Return the lines of the data below in which the string "function" occurs.
··· DATA FOR THE TASK
(** One call of the closure that [AWSParameter(name, ttl)] returns, run without
    interference from other goroutines once it is past the [select].
    [None]: the call blocks in the [select]. The deferred function gives
    the lock back on the way out of lines 94-115, also on a panic. The
    spans are left out, and with them the read of [expiry] that the
    deferred function makes, after it has given the lock back, for a span
    attribute. *)
Definition AWSParameter_call (name : string) (ttl : Duration) (o : oracle)
    (st : captured) : option (outcome * captured * list remote_call) :=
  match select (lock st) (o_ctx_err o) (o_pick o) with
  | None => None
  | Some case_done =>
    Some (Return EmptyString (o_ctx_err o), st, [])
  | Some case_send =>
    let '(r, st', calls) := critical name ttl o (set_lock true st) in
    Some (r, set_lock false st', calls)
  end.

(** *** Goroutines calling the closure concurrently

    Each goroutine runs the closure's body; [pc] is where it stands. The
    steps are the points where the body touches the captured state or the
    outside world. *)
Inductive pc : Type :=
  | at_select                 (* line 83, before the select *)
  | at_check                  (* line 94, lock taken *)
  | at_config                 (* line 100 *)
  | at_get                    (* line 105 *)
  | at_expiry                 (* line 114, token written *)
  | at_defer (r : outcome)    (* lines 85-89, the deferred function *)
  | finished (r : outcome).

(** What the outside supplies to a step. *)
Inductive event : Type :=
  | ev_select (ctx_err : option error) (pick : select_case)
  | ev_now (t : Time)
  | ev_load (err : option error)
  | ev_get (r : ssm_GetParameterOutput + error)
  | ev_defer.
······
RESPONSE TO THE EXERCISE ::
    [None]: the call blocks in the [select]. The deferred function gives
    deferred function makes, after it has given the lock back, for a span
  | at_defer (r : outcome)    (* lines 85-89, the deferred function *)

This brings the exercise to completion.